Content starts

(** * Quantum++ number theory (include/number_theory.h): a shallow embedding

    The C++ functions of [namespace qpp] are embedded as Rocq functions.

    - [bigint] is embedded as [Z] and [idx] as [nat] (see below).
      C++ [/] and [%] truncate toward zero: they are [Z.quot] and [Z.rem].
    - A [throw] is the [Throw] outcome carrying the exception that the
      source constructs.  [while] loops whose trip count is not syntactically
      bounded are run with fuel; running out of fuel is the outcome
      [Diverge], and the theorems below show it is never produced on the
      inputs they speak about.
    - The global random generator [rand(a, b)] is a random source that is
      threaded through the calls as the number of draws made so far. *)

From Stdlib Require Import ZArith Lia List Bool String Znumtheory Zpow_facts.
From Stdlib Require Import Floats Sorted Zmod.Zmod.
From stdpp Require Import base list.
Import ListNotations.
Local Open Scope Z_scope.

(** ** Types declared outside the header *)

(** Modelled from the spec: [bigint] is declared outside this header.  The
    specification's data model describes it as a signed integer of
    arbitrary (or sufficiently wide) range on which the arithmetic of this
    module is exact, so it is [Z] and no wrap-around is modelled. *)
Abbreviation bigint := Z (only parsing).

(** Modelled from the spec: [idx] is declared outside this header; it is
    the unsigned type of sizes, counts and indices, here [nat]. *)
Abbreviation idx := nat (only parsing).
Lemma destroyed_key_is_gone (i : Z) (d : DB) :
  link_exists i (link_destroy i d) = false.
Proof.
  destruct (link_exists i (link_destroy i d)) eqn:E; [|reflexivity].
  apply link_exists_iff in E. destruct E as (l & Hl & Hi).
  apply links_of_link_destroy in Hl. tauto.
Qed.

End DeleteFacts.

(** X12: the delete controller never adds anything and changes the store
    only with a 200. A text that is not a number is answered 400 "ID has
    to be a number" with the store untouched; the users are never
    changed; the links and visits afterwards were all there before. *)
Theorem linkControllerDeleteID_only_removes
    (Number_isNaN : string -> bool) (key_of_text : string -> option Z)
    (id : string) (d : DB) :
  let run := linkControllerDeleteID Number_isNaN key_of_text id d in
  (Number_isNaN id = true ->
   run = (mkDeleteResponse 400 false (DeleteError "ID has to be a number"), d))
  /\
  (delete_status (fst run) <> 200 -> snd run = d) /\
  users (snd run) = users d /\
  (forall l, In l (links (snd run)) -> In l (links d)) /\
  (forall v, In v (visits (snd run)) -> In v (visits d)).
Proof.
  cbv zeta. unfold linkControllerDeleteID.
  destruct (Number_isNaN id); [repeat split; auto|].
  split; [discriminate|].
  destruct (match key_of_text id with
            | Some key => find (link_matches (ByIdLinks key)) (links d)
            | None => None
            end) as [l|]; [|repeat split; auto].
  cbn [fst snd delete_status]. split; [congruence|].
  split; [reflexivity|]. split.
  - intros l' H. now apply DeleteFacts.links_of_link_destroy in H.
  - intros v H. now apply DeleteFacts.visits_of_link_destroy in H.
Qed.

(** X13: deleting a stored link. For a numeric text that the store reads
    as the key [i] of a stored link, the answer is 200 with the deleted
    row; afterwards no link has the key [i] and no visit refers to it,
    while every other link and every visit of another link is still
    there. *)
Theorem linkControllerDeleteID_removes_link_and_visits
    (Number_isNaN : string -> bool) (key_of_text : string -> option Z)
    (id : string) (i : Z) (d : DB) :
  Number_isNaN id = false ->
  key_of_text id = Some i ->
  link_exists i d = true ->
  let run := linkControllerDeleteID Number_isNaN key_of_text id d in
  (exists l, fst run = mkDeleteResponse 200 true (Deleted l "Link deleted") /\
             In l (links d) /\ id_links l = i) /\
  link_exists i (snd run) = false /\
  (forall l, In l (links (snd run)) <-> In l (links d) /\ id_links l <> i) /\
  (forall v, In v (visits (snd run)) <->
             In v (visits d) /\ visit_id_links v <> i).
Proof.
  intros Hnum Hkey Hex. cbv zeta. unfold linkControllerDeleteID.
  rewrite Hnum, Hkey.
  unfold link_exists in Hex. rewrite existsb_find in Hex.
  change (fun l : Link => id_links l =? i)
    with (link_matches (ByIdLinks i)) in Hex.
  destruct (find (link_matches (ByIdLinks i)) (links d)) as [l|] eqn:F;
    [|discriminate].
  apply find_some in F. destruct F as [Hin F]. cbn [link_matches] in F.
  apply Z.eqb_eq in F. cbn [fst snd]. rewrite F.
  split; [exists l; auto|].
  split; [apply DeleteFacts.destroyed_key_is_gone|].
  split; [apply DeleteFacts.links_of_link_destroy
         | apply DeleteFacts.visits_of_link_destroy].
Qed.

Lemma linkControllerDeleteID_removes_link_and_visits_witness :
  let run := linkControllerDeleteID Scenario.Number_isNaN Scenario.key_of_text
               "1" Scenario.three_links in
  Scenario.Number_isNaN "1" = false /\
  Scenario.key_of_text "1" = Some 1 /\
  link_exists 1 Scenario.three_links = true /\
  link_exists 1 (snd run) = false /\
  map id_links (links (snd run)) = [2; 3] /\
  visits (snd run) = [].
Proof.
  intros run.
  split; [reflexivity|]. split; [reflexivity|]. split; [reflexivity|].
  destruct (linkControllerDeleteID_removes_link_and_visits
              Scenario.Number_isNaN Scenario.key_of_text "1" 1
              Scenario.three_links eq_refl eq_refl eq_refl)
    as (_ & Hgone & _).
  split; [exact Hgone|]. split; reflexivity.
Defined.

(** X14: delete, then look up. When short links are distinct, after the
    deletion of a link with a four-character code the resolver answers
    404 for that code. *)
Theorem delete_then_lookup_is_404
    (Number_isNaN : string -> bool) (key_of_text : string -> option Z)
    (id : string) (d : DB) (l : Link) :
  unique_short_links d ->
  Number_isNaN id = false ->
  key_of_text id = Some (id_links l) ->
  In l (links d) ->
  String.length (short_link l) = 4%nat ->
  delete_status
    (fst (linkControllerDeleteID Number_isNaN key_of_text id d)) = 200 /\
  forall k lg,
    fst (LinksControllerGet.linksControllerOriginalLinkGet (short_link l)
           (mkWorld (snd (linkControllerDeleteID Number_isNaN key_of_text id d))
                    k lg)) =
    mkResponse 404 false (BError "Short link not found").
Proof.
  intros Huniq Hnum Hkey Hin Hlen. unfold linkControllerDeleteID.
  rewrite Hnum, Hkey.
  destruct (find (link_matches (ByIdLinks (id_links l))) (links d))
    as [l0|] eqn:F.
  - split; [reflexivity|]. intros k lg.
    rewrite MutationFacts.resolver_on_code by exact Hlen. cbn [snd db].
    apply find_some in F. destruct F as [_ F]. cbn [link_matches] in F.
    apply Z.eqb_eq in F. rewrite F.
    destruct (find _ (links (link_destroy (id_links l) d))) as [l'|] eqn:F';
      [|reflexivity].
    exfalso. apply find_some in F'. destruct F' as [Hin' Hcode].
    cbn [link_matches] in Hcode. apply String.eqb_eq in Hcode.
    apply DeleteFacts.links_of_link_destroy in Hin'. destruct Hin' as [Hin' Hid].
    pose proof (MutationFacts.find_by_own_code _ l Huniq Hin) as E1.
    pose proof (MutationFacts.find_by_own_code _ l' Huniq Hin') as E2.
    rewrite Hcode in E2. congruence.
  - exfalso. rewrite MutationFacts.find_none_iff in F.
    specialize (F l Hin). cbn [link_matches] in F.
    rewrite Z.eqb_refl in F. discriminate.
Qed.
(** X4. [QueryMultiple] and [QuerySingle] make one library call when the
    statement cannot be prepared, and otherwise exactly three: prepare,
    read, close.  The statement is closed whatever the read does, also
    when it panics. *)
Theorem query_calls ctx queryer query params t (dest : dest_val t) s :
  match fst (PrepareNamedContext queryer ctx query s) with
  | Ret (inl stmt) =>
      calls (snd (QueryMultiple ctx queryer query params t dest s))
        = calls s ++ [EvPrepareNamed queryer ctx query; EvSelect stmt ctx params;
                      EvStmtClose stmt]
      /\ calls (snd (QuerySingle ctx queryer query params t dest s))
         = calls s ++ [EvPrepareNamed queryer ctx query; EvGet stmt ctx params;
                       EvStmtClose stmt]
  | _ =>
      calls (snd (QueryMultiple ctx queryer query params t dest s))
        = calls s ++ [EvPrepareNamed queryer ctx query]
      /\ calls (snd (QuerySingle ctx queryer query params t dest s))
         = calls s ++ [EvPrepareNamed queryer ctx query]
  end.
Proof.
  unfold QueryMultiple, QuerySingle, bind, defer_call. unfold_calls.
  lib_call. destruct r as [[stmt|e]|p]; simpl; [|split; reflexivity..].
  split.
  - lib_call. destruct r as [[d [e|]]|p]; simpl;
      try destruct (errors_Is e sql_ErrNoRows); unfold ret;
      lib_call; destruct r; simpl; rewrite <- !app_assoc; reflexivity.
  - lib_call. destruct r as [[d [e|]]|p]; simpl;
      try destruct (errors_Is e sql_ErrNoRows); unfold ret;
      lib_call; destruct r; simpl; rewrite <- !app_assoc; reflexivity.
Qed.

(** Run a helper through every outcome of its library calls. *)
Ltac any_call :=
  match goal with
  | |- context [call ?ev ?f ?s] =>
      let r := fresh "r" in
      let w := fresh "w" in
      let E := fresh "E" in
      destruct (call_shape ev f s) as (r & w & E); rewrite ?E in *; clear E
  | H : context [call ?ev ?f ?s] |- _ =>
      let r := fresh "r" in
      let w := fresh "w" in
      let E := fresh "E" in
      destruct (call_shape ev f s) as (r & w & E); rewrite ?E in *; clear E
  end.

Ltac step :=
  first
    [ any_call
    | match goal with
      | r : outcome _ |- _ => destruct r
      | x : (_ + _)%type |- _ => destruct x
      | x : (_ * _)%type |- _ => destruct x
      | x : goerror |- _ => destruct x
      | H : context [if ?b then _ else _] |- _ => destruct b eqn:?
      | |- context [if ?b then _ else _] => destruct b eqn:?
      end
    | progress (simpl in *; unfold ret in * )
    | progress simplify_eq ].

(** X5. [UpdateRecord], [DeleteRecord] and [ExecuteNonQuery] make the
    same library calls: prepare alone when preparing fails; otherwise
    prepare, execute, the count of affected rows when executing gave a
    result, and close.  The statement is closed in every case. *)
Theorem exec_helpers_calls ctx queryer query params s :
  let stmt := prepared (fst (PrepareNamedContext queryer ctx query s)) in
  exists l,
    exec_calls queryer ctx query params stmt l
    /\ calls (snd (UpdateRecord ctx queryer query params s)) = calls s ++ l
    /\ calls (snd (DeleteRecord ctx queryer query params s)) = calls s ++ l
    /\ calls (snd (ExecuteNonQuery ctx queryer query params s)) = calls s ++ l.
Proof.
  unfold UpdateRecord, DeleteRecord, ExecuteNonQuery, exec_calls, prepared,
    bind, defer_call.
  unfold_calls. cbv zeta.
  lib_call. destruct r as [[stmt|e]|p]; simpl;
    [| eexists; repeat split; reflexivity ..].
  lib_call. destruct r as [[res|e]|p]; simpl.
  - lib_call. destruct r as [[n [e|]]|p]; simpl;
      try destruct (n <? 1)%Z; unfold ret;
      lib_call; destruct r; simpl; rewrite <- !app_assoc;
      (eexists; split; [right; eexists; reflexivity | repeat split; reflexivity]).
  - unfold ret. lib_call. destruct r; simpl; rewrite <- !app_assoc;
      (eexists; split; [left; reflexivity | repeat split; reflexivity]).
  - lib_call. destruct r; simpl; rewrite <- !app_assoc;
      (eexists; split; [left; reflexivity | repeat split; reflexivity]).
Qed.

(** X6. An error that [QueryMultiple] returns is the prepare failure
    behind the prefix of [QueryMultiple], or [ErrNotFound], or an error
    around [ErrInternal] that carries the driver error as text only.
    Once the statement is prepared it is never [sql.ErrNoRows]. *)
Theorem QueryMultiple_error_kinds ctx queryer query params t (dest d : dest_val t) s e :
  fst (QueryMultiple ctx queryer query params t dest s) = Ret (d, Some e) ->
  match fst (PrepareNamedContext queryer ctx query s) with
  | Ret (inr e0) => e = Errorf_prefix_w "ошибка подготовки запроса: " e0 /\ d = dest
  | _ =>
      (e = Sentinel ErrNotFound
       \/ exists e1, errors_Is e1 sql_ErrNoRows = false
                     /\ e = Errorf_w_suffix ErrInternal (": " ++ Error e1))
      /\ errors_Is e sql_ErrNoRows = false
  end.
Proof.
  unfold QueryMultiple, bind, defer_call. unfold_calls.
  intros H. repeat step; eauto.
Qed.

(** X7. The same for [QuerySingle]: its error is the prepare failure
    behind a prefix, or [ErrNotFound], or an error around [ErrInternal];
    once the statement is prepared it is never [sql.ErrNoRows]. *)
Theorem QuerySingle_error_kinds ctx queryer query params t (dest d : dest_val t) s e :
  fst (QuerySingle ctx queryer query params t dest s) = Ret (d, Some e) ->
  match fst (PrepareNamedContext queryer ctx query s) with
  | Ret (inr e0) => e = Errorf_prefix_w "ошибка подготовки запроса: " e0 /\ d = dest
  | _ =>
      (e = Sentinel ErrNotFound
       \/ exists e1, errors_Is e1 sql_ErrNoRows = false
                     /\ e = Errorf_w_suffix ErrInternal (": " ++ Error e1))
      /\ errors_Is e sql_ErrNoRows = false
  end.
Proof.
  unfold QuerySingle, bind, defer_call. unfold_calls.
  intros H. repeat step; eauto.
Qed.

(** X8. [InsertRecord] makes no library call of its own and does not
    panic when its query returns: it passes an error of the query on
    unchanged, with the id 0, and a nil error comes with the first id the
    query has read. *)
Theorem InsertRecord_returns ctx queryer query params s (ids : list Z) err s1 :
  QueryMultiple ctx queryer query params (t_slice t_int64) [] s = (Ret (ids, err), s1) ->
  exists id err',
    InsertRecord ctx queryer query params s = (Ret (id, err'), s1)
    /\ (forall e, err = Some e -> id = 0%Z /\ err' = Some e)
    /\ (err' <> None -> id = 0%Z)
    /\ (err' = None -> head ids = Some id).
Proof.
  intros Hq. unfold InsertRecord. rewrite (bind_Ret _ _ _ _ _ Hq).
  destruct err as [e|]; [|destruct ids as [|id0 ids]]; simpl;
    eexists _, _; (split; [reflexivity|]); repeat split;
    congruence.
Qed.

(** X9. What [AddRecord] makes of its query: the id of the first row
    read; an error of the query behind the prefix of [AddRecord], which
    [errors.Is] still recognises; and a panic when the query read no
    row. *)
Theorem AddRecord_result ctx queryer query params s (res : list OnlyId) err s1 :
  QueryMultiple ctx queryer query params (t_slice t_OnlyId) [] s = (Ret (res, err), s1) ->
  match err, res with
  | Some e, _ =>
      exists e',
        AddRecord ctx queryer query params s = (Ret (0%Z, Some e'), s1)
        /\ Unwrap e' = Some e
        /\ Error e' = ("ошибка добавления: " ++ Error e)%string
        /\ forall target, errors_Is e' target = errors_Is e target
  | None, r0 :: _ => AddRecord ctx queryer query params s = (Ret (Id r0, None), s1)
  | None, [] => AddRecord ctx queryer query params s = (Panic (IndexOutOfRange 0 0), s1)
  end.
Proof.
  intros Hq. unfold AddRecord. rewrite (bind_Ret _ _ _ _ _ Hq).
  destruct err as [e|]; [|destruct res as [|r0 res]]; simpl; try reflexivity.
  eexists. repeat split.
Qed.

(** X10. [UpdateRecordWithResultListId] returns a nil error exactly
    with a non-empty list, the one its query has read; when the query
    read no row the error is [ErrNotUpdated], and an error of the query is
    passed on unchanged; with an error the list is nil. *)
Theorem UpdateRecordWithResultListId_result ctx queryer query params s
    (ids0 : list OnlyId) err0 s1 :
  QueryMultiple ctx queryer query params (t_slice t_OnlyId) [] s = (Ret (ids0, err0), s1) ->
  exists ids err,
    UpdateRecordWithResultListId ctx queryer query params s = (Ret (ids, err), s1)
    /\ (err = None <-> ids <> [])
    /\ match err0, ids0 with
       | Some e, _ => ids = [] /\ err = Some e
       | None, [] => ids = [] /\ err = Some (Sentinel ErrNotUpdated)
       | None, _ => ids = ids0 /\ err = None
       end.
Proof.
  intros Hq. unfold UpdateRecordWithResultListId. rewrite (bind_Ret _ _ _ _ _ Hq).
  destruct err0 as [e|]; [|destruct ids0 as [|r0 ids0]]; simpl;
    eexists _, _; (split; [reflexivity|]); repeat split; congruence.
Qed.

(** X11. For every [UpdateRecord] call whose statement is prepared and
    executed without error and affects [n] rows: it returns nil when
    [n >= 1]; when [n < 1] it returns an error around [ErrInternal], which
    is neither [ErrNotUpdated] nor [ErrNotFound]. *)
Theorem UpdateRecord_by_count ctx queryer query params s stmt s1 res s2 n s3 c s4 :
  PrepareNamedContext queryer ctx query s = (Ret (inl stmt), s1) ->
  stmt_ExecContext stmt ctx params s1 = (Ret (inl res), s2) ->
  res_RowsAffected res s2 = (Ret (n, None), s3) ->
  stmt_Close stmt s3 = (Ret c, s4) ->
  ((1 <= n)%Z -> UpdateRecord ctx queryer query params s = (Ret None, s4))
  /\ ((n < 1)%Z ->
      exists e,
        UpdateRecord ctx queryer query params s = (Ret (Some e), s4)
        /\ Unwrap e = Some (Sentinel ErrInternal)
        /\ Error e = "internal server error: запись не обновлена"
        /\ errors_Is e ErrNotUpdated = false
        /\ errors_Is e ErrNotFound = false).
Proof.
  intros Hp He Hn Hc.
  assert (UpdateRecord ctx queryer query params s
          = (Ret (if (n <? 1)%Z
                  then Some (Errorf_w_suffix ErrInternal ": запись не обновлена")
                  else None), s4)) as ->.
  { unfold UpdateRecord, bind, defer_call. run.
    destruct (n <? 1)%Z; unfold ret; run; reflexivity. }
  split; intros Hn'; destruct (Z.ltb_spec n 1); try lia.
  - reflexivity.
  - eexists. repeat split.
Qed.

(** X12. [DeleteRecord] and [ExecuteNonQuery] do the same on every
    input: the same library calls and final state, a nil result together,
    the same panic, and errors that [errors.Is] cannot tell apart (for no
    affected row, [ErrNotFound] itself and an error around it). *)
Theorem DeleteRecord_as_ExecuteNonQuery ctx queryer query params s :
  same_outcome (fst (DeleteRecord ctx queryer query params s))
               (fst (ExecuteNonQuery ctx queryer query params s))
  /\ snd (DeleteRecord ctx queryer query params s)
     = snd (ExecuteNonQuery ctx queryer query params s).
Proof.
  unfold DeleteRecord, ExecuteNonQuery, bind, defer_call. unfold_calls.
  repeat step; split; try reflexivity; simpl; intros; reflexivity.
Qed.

Content ends

■ Task instructions ■
All that belongs in your answer is the stretch of entries above from the line with "bounded are run" through the line with "threaded through the", printed exactly.

■ Response for this exercise ■
      bounded are run with fuel; running out of fuel is the outcome
      [Diverge], and the theorems below show it is never produced on the
      inputs they speak about.
    - The global random generator [rand(a, b)] is a random source that is
      threaded through the calls as the number of draws made so far. *)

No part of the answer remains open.